# [SOLVED] USB mouse not moving after sleep



## DTonesXD (Jun 4, 2013)

I always put my computer to sleep because i prefer getting started with things straight away. I only turn it off for updates. One problem i have got is that the cursor will not mouse at all after sleeping. Sometimes it will work fine but most of the time it doesn't. It can definitely click though. When i login by pressing enter i tried right clicking and the menu does show but the mouse can't move. The only way to resolve the issue is by unplugging and plugging back in.

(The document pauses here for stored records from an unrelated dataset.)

(** [getActiveApps ()]: [forEach] over the entries, pushing the key. *)
Definition getActiveApps (w : World) : list string :=
  foldl (fun activeApps entry =>
           match objects w !! entry.2 with
           | Some app =>
               if bool_decide (appStates.UNMOUNT ≠ getAppState app)
                  && negb (isPrefetch app)
               then activeApps ++ [entry.1]
               else activeApps
           | None => activeApps
           end)
        [] (instances w).

(** [getAllApps ()] *)
Definition getAllApps (w : World) : list string := Js.map_keys (instances w).

(** *** Reading a run *)

Definition calls (m : Method) (t : list Effect) : nat :=
  length (filter (λ e, e = Call m) t).

Definition is_dispatch (l : lifeCycles.t) (e : Effect) : bool :=
  match e with
  | DispatchLifecyclesEvent _ _ l' _ => bool_decide (l' = l)
  | _ => false
  end.

Definition dispatches (l : lifeCycles.t) (t : list Effect) : nat :=
  length (filter (λ e, is_dispatch l e = true) t).

Definition is_execScripts (e : Effect) : bool :=
  match e with
  | ExecScripts _ => true
  | _ => false
  end.

Definition with_this (a : App) (s : Sys) : Sys :=
  {| this := a; appInstanceMap := appInstanceMap s |}.

(** *** Vocabulary for the statements *)

(** What the completion callback of [mount] can do to the outside. *)
Definition callback_effect (e : Effect) : Prop :=
  match e with
  | Call m_getUmdLibraryHooks | Call m_handleMounted | Call m_dispatchMountedEvent
  | RecordUmdSnapshot | CallFunc _ | LogError _ _ _
  | ThenCatch _ ThenDispatchMountedEvent CatchOnerror
  | DispatchLifecyclesEvent _ _ lifeCycles.MOUNTED None => True
  | _ => False
  end.

(** What the completion callback leaves as it found it. *)
Record callback_frame (s s' : Sys) : Prop := {
  frame_container : container (this s') = container (this s);
  frame_inline : inline (this s') = inline (this s);
  frame_baseroute : baseroute (this s') = baseroute (this s);
  frame_level : loadSourceLevel (this s') = loadSourceLevel (this s);
  frame_name : name (this s') = name (this s);
  frame_source : source (this s') = source (this s);
  frame_sandBox : sandBox (this s') = sandBox (this s);
  frame_map : appInstanceMap s' = appInstanceMap s;
  frame_unmount :
    state (this s) = appStates.UNMOUNT -> state (this s') = appStates.UNMOUNT;
}.

(** The instance once [mount] has adopted its arguments: the first three
    statements of [mount]. *)
Definition adopt (container' : option Js.Elem) (inline' : option bool)
    (baseroute' : option string) (a : App) : App :=
  set_baseroute (default (baseroute a) baseroute')
    (set_container
       (Js.coalesce (container a) (from_option Js.Node Js.Undefined container'))
       (match inline' with
        | Some b => if bool_decide (b ≠ inline a) then set_inline b a else a
        | None => a
        end)).

(** The instance when [mount], past the load gate, reaches its two
    branches. *)
Definition mounting (c : option Js.Elem) (i : option bool) (b : option string)
    (a : App) : App :=
  set_state appStates.MOUNTING (adopt c i b a).
Lemma executeTask_flag now task a :
  match executeTask now task a with
  | Settled _ _ => True
  | Awaiting _ k =>
      forall later h a',
        exists r,
          (k later h a').1 = ResolvesWith r
          /\ Swarm.r_success r
             = (match h with Fulfils => true | _ => false end)
  end.
Proof.
  unfold executeTask.
  destruct (negb (bool_decide (state a = RUNNING))); [done|].
  destruct (maxConcurrentTasks a <=? _); [done|].
  destruct (negb (canHandleTask a task)); [done|].
  intros later h a'. destruct h as [|e]; eexists; cbn; done.
Qed.

(** X25. executeTask rejects, leaving the agent exactly as it was, when
    the agent is not RUNNING, or runs maxConcurrentTasks tasks or more, or
    lacks the task's type among its capabilities; otherwise it puts the task
    id into currentTasks, raises assignedTasks by one and waits for
    onExecuteTask. *)
Theorem executeTask_admission now task a :
  match executeTask now task a with
  | Settled reply a' =>
      admits a task = false /\ a' = a /\ (exists msg, reply = Rejects msg)
  | Awaiting a' _ =>
      admits a task = true
      /\ currentTasks a' = {[task_id task]} ∪ currentTasks a
      /\ assignedTasks a' = assignedTasks a + 1
      /\ completedTasks a' = completedTasks a
      /\ errorCount a' = errorCount a
      /\ state a' = RUNNING
  end.
Proof.
  unfold executeTask, admits.
  destruct (bool_decide (state a = RUNNING)) eqn:Es; cbn [negb andb].
  - apply bool_decide_eq_true in Es.
    destruct (maxConcurrentTasks a <=? Z.of_nat (size (currentTasks a)))
      eqn:Ec.
    + apply Z.leb_le in Ec.
      rewrite (proj2 (Z.ltb_ge _ _)) by lia. cbn. eauto.
    + apply Z.leb_gt in Ec. rewrite (proj2 (Z.ltb_lt _ _)) by lia.
      cbn [andb]. destruct (canHandleTask a task); cbn [negb]; [|eauto].
      repeat split; done.
  - eauto.
Qed.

How do i fix this permanently?


----------



## Tyree (May 10, 2009)

*Re: USB mouse not moving after sleep*

Brand & Model of the Mouse?
PC Specs and how old is the PC?
Pre- Built Brand & Model Number
Custom Built- Brand & Model of Mobo-CPU-RAM-Graphics-PSU.
Has the problem always been present or is it new?
Have you tried a different Mouse or a PS/2 Mouse?


----------



## Rich-M (May 2, 2007)

*Re: USB mouse not moving after sleep*

That is more than likely a driver issue where one is hanging up or signs of hard drive issues. Again knowing your system would help so much.


----------



## DTonesXD (Jun 4, 2013)

*Re: USB mouse not moving after sleep*

Mouse specs
aLLreli High Precision Optical Laser Gaming Mouse

PC specs
Custom built since september 2013
OS: Windows 7 ultimate 64 bit
RAM: Crucial Ballistix sport (2x4gb) running at 1600mhz. (8gb total RAM)
CPU: AMD Athlon II X4 740, Virgo, Quad Core, S FM2, 3.2GHz, 4MB Cache, 65W,
Motherboard: Gigabyte F2A55M-DS2 AMD FM2 ATX Motherboard SATA 3, DVI and VGA
Hard drive: 250gb Seagate Barracuda

I haven't tried a different mouse. I would like to check if it is a driver issue first though


----------



## Tyree (May 10, 2009)

*Re: USB mouse not moving after sleep*

Try a reinstall of the drivers-try a different Mouse.


----------



## DTonesXD (Jun 4, 2013)

*Re: USB mouse not moving after sleep*

do i just reinstall through the device manager?


----------



## Rich-M (May 2, 2007)

*Re: USB mouse not moving after sleep*

Try removing any installed drivers to as Windows has basic drivers for mouses and I always recommend not using software that comes with the mouse unless there is some function you cannot get any other way that is necessary.


----------



## Tyree (May 10, 2009)

*Re: USB mouse not moving after sleep*



DTonesXD said:


> do i just reinstall through the device manager?


Try that first. 
If your Mouse requires drivers for particular or customizable functions, install the latest drivers from the manufacturer's site.


----------



## DTonesXD (Jun 4, 2013)

*Re: USB mouse not moving after sleep*

The drivers are up to date. I will try a different mouse and i will probably get back to you tomorrow. 
Thanks.


----------



## DTonesXD (Jun 4, 2013)

*Re: USB mouse not moving after sleep*

I have tried a different mouse and it was fine. Now i need to resolve the issue with the original mouse. Like i said previously the mouse does work. It can click but cannot move unless unplugged and plugged back in. How to resolve?


----------



## ganjeii (Oct 26, 2011)

*Re: USB mouse not moving after sleep*

You can try to switch the drivers that the mouse is using

1. Press *Windows Key + R* (Opens "Run" prompt)
2. Type *devmgmt.msc* and press OK
3. Click the "*+Mice and other pointing devices*" tree, right click on your mouse and click "*Update Driver*"
4. Press "*Browse My Computer for Driver Software*" > "*Let me pick from a list of device drivers on my computer*"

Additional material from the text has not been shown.